Having a sustainable food source with which to feed your family is an important end in itself, imbuing someone with a sense of purpose and engaging them in meaningful social activities, is arguably as important for their well-being.
Whole system re-design of health and well-being services in Thurrock is predicated on these strengths-based principles and the importance of co-production in all aspects of community development and service transformation. Partnership sits at the heart of this endeavor along with a willingness to learn from a whole range of pre-existing approaches from around the world.
For the last few years Thurrock has identified pioneering approaches from around the globe and used them to build a strategic approach to re-imagining the whole system. Starting with Local Area Coordination and asset-based community development, Thurrock has implemented, or is in the process of introducing, a wide range of innovations that share a common, strengths based, philosophy. These innovations include:
- Introducing well-being teams to deliver care and support at home
- Supporting the development of Micro-Enterprises
- Shared Lives
- Piloting a new way of delivering assessment and care management using the People2People model.

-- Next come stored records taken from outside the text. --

Lemma sample_strip h (pc : list (list Img.pixel)) (s e : nat) x y :
  (s <= List.length pc)%nat -> (e <= List.length pc)%nat ->
  0 <= x < Z.of_nat (List.length pc - s + e) -> 0 <= y ->
  Img.sample (Img.mk h (skipn s pc ++ firstn e pc)) x y
  = if x <? Z.of_nat (List.length pc - s)
    then Img.sample (Img.mk h pc) (Z.of_nat s + x) y
    else Img.sample (Img.mk h pc) (x - Z.of_nat (List.length pc - s)) y.
Proof.
  intros Hs He Hx Hy.
  rewrite <- (Z2Nat.id x), <- (Z2Nat.id y) by lia.
  set (i := Z.to_nat x). set (j := Z.to_nat y).
  assert (Hi : (i < List.length pc - s + e)%nat) by lia.
  rewrite sample_nat; simpl.
  destruct (Z.ltb_spec (Z.of_nat i) (Z.of_nat (List.length pc - s))) as [Hlt | Hge].
  - replace (Z.of_nat s + Z.of_nat i) with (Z.of_nat (s + i)) by lia.
    rewrite sample_nat; simpl.
    rewrite app_nth1 by (rewrite length_skipn; lia).
    now rewrite nth_skipn.
  - replace (Z.of_nat i - Z.of_nat (List.length pc - s))
      with (Z.of_nat (i - (List.length pc - s))) by lia.
    rewrite sample_nat; simpl.
    rewrite app_nth2 by (rewrite length_skipn; lia).
    rewrite length_skipn, nth_firstn.
    destruct (Nat.ltb_spec (i - (List.length pc - s)) e); [reflexivity | lia].
Qed.

(** The seam-crossing branch of [_crop_panorama_view]: the two crops,
    pasted side by side on a fresh image, make the strip. *)
Lemma wrap_strip (panorama : Img.t) (start_px end_px : Z) :
  Img.wf panorama ->
  0 <= end_px -> end_px <= Img.width panorama ->
  0 <= start_px -> start_px <= Img.width panorama ->
  (left_part <- Img.crop panorama
                  (start_px, 0, Img.width panorama, Img.height panorama) ;;
   right_part <- Img.crop panorama (0, 0, end_px, Img.height panorama) ;;
   Ok (Img.paste
         (Img.paste
            (Img.new (Img.width left_part + Img.width right_part,
                      Img.height panorama))
            left_part (0, 0))
         right_part (Img.width left_part, 0)))
  = Ok (Img.mk (Img.height_ panorama)
          (skipn (Z.to_nat start_px) (Img.cols panorama)
           ++ firstn (Z.to_nat end_px) (Img.cols panorama))).
Proof.
  intros Hwf He0 He1 Hs0 Hs1.
  destruct panorama as [h pc].
  set (P := Img.mk h pc) in *.
  set (W := Img.width P) in *. set (H := Img.height P) in *.
  assert (HW : W = Z.of_nat (List.length pc)) by reflexivity.
  assert (HH : H = Z.of_nat h) by reflexivity.
  unfold Img.crop.
  destruct (Z.ltb_spec W start_px); [lia |].
  destruct (Z.ltb_spec H 0); [lia |].
  destruct (Z.ltb_spec end_px 0); [lia |].
  cbv beta iota delta [bind]. f_equal.
  set (L := Img.tabulate (W - start_px) (H - 0) _).
  set (R := Img.tabulate (end_px - 0) (H - 0) _).
  assert (HwL : Img.width L = W - start_px)
    by (unfold L; rewrite width_tabulate; lia).
  assert (HhL : Img.height L = H)
    by (unfold L; rewrite height_tabulate; lia).
  assert (HwR : Img.width R = end_px)
    by (unfold R; rewrite width_tabulate; lia).
  assert (HhR : Img.height R = H)
    by (unfold R; rewrite height_tabulate; lia).
  rewrite HwL, HwR.
  set (N := Img.new _).
  assert (HwN : Img.width N = W - start_px + end_px)
    by (unfold N, Img.new; rewrite width_tabulate; simpl; lia).
  assert (HhN : Img.height N = H)
    by (unfold N, Img.new; rewrite height_tabulate; simpl; lia).
  unfold Img.paste at 2. rewrite HwN, HhN, HwL, HhL.
  set (M := Img.tabulate _ _ _).
  assert (HwM : Img.width M = W - start_px + end_px)
    by (unfold M; rewrite width_tabulate; lia).
  assert (HhM : Img.height M = H)
    by (unfold M; rewrite height_tabulate; lia).
  unfold Img.paste. rewrite HwM, HhM, HwR, HhR.
  apply ext.
  - apply wf_tabulate.
  - apply wf_strip. exact Hwf.
  - rewrite width_tabulate. unfold Img.width; simpl.
    rewrite length_app, length_skipn, length_firstn. lia.
  - rewrite height_tabulate. unfold Img.height; simpl. lia.
  - intros x y. rewrite width_tabulate, height_tabulate. intros Hx Hy.
    rewrite sample_tabulate by lia.
    change (Img.cols P) with pc. change (Img.height_ P) with h.
    rewrite sample_strip by lia.
    fold P.
    replace (Z.of_nat (List.length pc - Z.to_nat start_px))
      with (W - start_px) by lia.
    rewrite Z2Nat.id by lia.
    destruct (Z.ltb_spec x (W - start_px)) as [Hlt | Hge].
    + replace (W - start_px <=? x) with false by (symmetry; apply Z.leb_gt; lia).
      simpl. unfold M. rewrite sample_tabulate by lia.
      replace (0 <=? x) with true by (symmetry; apply Z.leb_le; lia).
      replace (x <? 0 + (W - start_px)) with true
        by (symmetry; apply Z.ltb_lt; lia).
      replace (0 <=? y) with true by (symmetry; apply Z.leb_le; lia).
      replace (y <? 0 + H) with true by (symmetry; apply Z.ltb_lt; lia).
      simpl. unfold L. rewrite sample_tabulate by lia.
      f_equal; lia.
    + replace (W - start_px <=? x) with true by (symmetry; apply Z.leb_le; lia).
      replace (x <? W - start_px + end_px) with true
        by (symmetry; apply Z.ltb_lt; lia).
      replace (0 <=? y) with true by (symmetry; apply Z.leb_le; lia).
      replace (y <? 0 + H) with true by (symmetry; apply Z.ltb_lt; lia).
      simpl. unfold R. rewrite sample_tabulate by lia.
      f_equal; lia.
Qed.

Thurrock has only been able to introduce such a complex range of innovations because of the quality of the partnerships that exist locally - and across the country – from those who share our vision and ideals. Chief amongst these is the relationship we have established with our local third sector organisations and our communities, a relationship expressed within the local Stronger Together partnership. We are also fortunate in having strong relationships with our CCG, other health partners and other key council departments, the latter being sometimes the most difficult to establish. These relationships are based upon trust and a shared passion for change. As such they mirror the relationships we have established with individuals and communities which remain at the heart of our vision.
Finally, nothing is possible without committed system leaders that are prepared to take risks and give permission to be creative and we are fortunate in Thurrock to have such local leaders working here. Having such leaders provides hope and assurance that we will achieve the changes necessary to build a resilient and sustainable local system; one that will deliver excellent outcomes despite the significant challenges we all face.